● **Your objective**: Looking at the listing below, retype exactly the lines starting at the one containing "(rc = UBUS_STATUS_NOT_SUPPORTED" and ending at the one containing "wp (ex_call 9) (fun rc r' =>", both included, and nothing else.

Material for this exercise section start

(** A call on a stub is forwarded or refused.  In every reachable state of
    a connection, a call on an object it registered is refused, with nothing
    sent, exactly if 20 calls are in progress; otherwise exactly one request is
    queued, with a fresh id, the session, the object's name on the remote bus,
    the method and the arguments, and the request of the caller is stored with
    that id beside the calls in progress. *)
Theorem stub_call_forwarded `{AvlTree, JsonC, LibUbox} (peer : string) (mac_prefix : bool)
    (leases : option (list string)) (paths_tree : list string) (r : remote)
    (key method name : string) (args : json) (sig : signature) (ureq : nat) :
  remote_reachable peer mac_prefix leases paths_tree r ->
  AddObject name sig ∈ r_out r -> local_name name = Some key -> call_id r < 2 ^ 31 - 1 ->
  let req := request (call_id r + 1) "call" [JString (r_sid r); JString key; JString method; args] in
  fits req ->
  wp (wsu_local_stub_handle_call name method (Some args) ureq) (fun rc r' =>
    (rc = UBUS_STATUS_NOT_SUPPORTED /\ r_write r' = r_write r /\
     (forall j, 0 <= j < MAX_PROXIED_CALLS -> exists id u, in_progress r j id u) /\
     (forall j id u, in_progress r' j id u <-> in_progress r j id u)) \/
    (rc = 0 /\ r_write r' = r_write r ++ [WriteReq (json_object_to_json_string req) 0] /\
     exists i, (forall id u, ~ in_progress r i id u) /\
       forall j id u, in_progress r' j id u <->
         (j = i /\ id = call_id r + 1 /\ u = ureq) \/ in_progress r j id u)) r.
Proof.
  intros Hr%reachable_rinv Ho Hk Hid req Hf. pose proof (inv_id _ Hr).
  pose proof (proxied_call_new_spec (w_call r) (inv_slots _ Hr)) as Hs.
  destruct (wsu_proxied_call_new (w_call r)) as [[i|] mask] eqn:Hn.
  - unfold wp. rewrite (handle_call_queued name key method args ureq r i mask) by done.
    right. simpl. split_and!; [done|done|].
    exists i. destruct Hs as (Hi & Hfree & _).
    assert (forall id u, ~ in_progress r i id u) as Hni by (intros id u (_ & Hb & _); congruence).
    split; [done|]. intros j id u.
    trans (in_progress (take_slot i mask (call_id r + 1) ureq r) j id u); [done|].
    rewrite (in_progress_new r i mask _ _ j id u Hr Hn).
    destruct (decide (j = i)) as [->|]; naive_solver.
  - unfold wsu_local_stub_handle_call. wp_step. eapply wp_deref; [exact Hk|].
    wp_steps. simpl. rewrite s32_small by lia.
    eapply wp_deref; [reflexivity|]. wp_steps. simpl. rewrite Hn.
    apply wp_ret. left. destruct Hs as [_ Hall]. split_and!; try done.
    intros j Hj. destruct (lookup_lt_is_Some_2 (r_calls r) (Z.to_nat j)) as [[id u] E].
    { rewrite (inv_calls _ Hr). unfold MAX_PROXIED_CALLS in *. lia. }
    exists id, u. split_and!; [lia|by apply Hall|done].
Qed.

Lemma stub_call_forwarded_witness :
  wp (ex_call 9) (fun rc r' =>
    rc = UBUS_STATUS_NOT_SUPPORTED \/ exists i, in_progress r' i 5 9) ex_r5.
Proof.
  eapply wp_mono.
  - apply (stub_call_forwarded (H := list_avl) (H0 := ref_jsonc) (H1 := ref_libubox)
      "10.0.0.7" false None [] ex_r5 "net" "up" "10.0.0.7/net" (JObject [])
      [("up", [("name", BLOBMSG_TYPE_STRING); ("timeout", BLOBMSG_TYPE_INT32)]); ("status", [])] 9%nat).
    + apply ex_r5_reachable.
    + left.
    + reflexivity.
    + vm_compute. reflexivity.
    + vm_compute. reflexivity.
  - intros rc r' [(-> & _)|(_ & _ & i & _ & Hp)]; [by left|]. right. exists i. apply Hp.
    left. split_and!; reflexivity.
Defined.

Material for this exercise section end

● **Response**:
    (rc = UBUS_STATUS_NOT_SUPPORTED /\ r_write r' = r_write r /\
     (forall j, 0 <= j < MAX_PROXIED_CALLS -> exists id u, in_progress r j id u) /\
     (forall j id u, in_progress r' j id u <-> in_progress r j id u)) \/
    (rc = 0 /\ r_write r' = r_write r ++ [WriteReq (json_object_to_json_string req) 0] /\
     exists i, (forall id u, ~ in_progress r i id u) /\
       forall j id u, in_progress r' j id u <->
         (j = i /\ id = call_id r + 1 /\ u = ureq) \/ in_progress r j id u)) r.
Proof.
  intros Hr%reachable_rinv Ho Hk Hid req Hf. pose proof (inv_id _ Hr).
  pose proof (proxied_call_new_spec (w_call r) (inv_slots _ Hr)) as Hs.
  destruct (wsu_proxied_call_new (w_call r)) as [[i|] mask] eqn:Hn.
  - unfold wp. rewrite (handle_call_queued name key method args ureq r i mask) by done.
    right. simpl. split_and!; [done|done|].
    exists i. destruct Hs as (Hi & Hfree & _).
    assert (forall id u, ~ in_progress r i id u) as Hni by (intros id u (_ & Hb & _); congruence).
    split; [done|]. intros j id u.
    trans (in_progress (take_slot i mask (call_id r + 1) ureq r) j id u); [done|].
    rewrite (in_progress_new r i mask _ _ j id u Hr Hn).
    destruct (decide (j = i)) as [->|]; naive_solver.
  - unfold wsu_local_stub_handle_call. wp_step. eapply wp_deref; [exact Hk|].
    wp_steps. simpl. rewrite s32_small by lia.
    eapply wp_deref; [reflexivity|]. wp_steps. simpl. rewrite Hn.
    apply wp_ret. left. destruct Hs as [_ Hall]. split_and!; try done.
    intros j Hj. destruct (lookup_lt_is_Some_2 (r_calls r) (Z.to_nat j)) as [[id u] E].
    { rewrite (inv_calls _ Hr). unfold MAX_PROXIED_CALLS in *. lia. }
    exists id, u. split_and!; [lia|by apply Hall|done].
Qed.

Lemma stub_call_forwarded_witness :
  wp (ex_call 9) (fun rc r' =>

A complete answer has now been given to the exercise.